### What you will do
Here is the task for the records below: repeat exactly the lines from the one with "(** One entry" to the one with "Definition is_compare (e", both included, and nothing else.

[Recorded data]
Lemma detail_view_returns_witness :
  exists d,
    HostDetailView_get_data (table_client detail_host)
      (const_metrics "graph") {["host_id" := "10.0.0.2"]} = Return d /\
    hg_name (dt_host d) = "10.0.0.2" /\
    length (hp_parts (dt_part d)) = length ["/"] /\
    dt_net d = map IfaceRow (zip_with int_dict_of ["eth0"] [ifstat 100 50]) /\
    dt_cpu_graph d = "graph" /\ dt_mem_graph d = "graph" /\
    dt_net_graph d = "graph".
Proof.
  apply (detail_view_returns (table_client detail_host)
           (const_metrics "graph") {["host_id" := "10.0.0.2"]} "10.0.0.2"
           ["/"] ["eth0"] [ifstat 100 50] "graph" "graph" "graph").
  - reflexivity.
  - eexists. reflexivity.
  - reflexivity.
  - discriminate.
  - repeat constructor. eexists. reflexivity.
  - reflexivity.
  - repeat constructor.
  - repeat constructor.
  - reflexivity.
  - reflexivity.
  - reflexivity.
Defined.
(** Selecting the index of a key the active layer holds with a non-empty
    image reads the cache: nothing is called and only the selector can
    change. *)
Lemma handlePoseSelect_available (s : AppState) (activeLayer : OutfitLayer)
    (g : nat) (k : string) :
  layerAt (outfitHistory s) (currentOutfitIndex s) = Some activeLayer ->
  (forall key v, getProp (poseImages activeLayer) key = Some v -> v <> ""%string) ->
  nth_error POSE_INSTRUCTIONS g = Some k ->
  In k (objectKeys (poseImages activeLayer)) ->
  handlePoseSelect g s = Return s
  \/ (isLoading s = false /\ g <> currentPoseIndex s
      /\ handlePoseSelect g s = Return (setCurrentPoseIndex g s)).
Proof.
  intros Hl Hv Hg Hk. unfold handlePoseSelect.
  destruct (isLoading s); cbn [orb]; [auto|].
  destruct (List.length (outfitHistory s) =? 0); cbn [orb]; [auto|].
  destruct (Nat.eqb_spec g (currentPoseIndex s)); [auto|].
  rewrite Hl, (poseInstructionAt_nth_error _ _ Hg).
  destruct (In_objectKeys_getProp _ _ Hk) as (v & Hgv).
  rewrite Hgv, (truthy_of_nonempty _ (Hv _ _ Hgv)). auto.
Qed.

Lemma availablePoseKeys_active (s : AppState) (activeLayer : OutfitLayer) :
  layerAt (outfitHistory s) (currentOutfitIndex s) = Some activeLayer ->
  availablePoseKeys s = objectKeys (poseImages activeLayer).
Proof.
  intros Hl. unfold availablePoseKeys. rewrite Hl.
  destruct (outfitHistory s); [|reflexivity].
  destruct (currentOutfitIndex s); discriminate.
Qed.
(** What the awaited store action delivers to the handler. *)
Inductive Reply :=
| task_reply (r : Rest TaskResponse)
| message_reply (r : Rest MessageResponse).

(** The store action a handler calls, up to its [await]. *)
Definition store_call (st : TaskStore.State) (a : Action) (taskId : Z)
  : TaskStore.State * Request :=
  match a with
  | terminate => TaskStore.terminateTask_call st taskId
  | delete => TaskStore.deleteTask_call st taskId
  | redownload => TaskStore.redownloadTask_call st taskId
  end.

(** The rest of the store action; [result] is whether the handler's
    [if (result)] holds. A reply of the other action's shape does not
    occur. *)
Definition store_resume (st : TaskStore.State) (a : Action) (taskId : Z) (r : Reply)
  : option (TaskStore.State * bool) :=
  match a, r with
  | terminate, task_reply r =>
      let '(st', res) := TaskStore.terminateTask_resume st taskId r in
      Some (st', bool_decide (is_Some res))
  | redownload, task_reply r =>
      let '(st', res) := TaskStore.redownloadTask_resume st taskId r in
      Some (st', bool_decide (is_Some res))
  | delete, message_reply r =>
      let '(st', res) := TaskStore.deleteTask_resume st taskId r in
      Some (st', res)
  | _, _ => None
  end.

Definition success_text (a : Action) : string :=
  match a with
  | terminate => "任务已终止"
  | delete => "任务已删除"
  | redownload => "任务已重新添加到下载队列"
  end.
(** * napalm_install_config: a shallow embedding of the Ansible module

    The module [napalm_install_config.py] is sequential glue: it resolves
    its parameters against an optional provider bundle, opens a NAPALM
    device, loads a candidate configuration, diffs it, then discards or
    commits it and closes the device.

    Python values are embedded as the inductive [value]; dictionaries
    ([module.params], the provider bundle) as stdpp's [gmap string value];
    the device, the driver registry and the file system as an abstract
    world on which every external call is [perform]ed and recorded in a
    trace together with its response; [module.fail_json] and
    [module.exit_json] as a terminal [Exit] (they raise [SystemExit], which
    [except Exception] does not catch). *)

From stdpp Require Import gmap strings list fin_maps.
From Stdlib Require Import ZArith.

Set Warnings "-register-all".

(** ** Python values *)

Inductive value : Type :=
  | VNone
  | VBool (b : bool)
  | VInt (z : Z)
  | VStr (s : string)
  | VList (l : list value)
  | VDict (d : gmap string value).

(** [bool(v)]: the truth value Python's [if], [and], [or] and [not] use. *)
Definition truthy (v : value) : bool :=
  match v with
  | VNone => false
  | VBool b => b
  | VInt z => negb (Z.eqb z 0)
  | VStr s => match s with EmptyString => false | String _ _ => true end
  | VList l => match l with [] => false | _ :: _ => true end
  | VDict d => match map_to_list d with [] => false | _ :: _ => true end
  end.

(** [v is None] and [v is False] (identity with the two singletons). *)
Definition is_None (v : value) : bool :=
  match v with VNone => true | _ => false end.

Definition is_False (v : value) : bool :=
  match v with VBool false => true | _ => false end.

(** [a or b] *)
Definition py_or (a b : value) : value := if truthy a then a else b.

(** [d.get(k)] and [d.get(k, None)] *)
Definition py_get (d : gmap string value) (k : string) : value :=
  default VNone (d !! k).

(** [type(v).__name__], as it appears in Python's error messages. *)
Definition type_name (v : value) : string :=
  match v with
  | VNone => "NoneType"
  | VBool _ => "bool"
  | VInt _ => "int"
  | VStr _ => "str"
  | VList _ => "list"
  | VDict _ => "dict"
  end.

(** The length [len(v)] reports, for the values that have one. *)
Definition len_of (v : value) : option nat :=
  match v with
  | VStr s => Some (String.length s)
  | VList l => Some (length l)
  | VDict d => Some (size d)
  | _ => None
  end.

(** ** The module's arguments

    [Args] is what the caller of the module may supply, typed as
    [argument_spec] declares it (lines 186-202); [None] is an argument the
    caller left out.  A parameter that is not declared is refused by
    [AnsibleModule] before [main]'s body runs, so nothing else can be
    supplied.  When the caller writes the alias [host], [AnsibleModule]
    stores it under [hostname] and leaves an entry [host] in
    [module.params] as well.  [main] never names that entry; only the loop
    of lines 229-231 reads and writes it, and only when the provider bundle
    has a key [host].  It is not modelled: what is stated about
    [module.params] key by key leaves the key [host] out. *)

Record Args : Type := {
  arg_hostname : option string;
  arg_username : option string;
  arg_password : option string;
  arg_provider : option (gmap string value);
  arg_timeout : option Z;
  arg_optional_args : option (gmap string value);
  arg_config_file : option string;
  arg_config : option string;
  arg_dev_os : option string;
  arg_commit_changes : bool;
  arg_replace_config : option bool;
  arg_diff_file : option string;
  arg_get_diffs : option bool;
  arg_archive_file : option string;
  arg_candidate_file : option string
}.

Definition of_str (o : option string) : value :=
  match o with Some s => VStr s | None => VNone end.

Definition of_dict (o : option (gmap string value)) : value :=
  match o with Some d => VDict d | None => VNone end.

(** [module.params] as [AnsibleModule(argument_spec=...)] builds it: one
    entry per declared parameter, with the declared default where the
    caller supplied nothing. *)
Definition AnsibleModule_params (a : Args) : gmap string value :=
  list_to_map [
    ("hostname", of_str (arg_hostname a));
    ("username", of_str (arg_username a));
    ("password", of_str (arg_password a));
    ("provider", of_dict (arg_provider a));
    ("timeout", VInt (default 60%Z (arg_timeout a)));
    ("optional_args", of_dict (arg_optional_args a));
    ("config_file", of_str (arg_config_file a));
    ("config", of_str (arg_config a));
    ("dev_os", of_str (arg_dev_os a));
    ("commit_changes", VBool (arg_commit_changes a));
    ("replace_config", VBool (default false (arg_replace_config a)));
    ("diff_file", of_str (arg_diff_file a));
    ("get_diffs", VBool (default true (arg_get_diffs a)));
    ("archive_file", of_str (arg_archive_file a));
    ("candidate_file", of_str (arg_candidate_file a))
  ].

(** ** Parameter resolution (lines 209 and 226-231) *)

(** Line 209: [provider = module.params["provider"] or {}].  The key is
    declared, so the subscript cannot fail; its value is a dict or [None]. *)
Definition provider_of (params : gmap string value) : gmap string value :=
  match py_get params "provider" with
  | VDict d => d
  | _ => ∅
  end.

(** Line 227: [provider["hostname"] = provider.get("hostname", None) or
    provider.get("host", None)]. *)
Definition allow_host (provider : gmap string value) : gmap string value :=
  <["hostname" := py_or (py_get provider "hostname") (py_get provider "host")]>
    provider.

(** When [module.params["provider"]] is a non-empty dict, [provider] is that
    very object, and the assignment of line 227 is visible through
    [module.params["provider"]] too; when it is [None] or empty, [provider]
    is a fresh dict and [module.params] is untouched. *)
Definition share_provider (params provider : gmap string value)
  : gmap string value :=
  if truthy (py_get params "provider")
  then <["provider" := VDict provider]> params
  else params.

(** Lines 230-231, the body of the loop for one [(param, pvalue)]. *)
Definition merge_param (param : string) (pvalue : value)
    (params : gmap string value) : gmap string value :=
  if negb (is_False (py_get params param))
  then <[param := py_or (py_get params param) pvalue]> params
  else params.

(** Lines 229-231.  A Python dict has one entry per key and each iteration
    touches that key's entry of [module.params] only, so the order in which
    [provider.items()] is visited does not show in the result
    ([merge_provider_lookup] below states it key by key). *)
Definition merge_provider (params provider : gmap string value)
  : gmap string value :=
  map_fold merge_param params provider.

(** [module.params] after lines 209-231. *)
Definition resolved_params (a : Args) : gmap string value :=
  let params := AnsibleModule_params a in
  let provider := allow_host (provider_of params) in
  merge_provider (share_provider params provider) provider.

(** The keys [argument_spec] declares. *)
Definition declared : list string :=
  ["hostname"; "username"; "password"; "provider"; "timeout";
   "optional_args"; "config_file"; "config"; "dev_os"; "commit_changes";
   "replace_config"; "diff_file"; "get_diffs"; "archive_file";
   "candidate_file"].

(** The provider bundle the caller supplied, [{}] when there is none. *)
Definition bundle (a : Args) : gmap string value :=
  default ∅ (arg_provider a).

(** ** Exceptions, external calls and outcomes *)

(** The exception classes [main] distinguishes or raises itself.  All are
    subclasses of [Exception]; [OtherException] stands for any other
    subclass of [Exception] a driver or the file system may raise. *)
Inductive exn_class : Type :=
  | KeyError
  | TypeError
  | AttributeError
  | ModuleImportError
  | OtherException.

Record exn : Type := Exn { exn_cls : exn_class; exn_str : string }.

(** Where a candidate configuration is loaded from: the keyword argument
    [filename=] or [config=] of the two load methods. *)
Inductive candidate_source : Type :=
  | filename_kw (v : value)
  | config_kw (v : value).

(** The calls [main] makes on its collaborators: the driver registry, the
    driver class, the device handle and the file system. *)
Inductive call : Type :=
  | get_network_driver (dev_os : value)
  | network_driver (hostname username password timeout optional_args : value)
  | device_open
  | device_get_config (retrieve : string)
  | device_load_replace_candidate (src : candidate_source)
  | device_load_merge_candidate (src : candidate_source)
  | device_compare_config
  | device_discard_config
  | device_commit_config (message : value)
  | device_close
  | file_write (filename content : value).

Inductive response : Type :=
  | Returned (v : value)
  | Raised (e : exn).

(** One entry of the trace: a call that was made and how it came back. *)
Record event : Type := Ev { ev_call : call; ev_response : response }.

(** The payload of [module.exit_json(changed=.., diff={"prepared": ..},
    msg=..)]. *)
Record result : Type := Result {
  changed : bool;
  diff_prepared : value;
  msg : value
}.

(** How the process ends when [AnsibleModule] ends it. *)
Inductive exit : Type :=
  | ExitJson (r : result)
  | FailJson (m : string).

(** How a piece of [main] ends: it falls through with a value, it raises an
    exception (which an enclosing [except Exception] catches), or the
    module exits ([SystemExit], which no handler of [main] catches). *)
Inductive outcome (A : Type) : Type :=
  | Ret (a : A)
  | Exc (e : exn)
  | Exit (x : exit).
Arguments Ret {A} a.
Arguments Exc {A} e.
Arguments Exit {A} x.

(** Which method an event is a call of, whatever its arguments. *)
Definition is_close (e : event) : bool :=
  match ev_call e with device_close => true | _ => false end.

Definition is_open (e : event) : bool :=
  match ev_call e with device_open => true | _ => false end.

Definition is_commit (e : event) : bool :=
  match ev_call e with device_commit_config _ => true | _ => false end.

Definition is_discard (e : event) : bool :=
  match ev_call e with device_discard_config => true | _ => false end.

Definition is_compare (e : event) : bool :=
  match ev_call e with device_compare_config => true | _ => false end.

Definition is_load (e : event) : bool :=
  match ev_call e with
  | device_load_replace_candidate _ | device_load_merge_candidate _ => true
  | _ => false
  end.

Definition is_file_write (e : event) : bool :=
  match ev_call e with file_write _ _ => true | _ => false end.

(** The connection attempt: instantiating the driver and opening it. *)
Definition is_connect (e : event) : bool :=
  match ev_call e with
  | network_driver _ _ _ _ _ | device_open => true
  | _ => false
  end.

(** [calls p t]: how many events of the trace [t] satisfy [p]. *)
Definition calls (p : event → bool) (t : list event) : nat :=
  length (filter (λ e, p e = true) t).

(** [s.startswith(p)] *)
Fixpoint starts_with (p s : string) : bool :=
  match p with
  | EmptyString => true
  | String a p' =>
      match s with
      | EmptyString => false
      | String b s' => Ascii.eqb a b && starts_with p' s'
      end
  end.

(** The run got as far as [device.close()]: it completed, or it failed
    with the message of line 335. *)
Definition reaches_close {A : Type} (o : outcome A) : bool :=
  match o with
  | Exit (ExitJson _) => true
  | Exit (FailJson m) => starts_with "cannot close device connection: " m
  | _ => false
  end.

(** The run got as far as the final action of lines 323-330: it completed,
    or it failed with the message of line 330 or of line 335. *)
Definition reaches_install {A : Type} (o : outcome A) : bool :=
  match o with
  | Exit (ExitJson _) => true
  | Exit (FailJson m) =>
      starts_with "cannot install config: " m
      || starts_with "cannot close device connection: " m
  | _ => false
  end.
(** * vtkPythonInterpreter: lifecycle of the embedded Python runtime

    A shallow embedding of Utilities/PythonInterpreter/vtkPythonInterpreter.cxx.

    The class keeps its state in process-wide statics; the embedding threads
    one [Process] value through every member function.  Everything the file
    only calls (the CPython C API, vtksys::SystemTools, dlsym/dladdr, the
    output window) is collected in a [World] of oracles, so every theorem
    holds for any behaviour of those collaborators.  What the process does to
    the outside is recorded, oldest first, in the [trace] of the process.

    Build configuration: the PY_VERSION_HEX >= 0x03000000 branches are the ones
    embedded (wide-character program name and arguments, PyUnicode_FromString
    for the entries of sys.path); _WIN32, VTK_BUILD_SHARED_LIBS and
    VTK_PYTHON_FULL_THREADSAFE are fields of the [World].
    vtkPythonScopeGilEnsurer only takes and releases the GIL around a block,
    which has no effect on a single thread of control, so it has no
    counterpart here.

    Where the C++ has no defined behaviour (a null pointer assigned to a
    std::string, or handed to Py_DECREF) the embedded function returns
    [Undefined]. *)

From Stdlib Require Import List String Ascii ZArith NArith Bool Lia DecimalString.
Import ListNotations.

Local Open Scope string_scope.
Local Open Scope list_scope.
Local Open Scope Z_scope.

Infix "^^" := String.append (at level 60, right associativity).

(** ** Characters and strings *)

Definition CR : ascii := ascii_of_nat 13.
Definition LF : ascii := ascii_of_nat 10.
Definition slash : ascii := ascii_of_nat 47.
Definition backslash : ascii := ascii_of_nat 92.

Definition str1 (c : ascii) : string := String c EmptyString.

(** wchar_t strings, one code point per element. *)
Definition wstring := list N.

### Reply to the task
(** One entry of the trace: a call that was made and how it came back. *)
Record event : Type := Ev { ev_call : call; ev_response : response }.

(** The payload of [module.exit_json(changed=.., diff={"prepared": ..},
    msg=..)]. *)
Record result : Type := Result {
  changed : bool;
  diff_prepared : value;
  msg : value
}.

(** How the process ends when [AnsibleModule] ends it. *)
Inductive exit : Type :=
  | ExitJson (r : result)
  | FailJson (m : string).

(** How a piece of [main] ends: it falls through with a value, it raises an
    exception (which an enclosing [except Exception] catches), or the
    module exits ([SystemExit], which no handler of [main] catches). *)
Inductive outcome (A : Type) : Type :=
  | Ret (a : A)
  | Exc (e : exn)
  | Exit (x : exit).
Arguments Ret {A} a.
Arguments Exc {A} e.
Arguments Exit {A} x.

(** Which method an event is a call of, whatever its arguments. *)
Definition is_close (e : event) : bool :=
  match ev_call e with device_close => true | _ => false end.

Definition is_open (e : event) : bool :=
  match ev_call e with device_open => true | _ => false end.

Definition is_commit (e : event) : bool :=
  match ev_call e with device_commit_config _ => true | _ => false end.

Definition is_discard (e : event) : bool :=
  match ev_call e with device_discard_config => true | _ => false end.

Definition is_compare (e : event) : bool :=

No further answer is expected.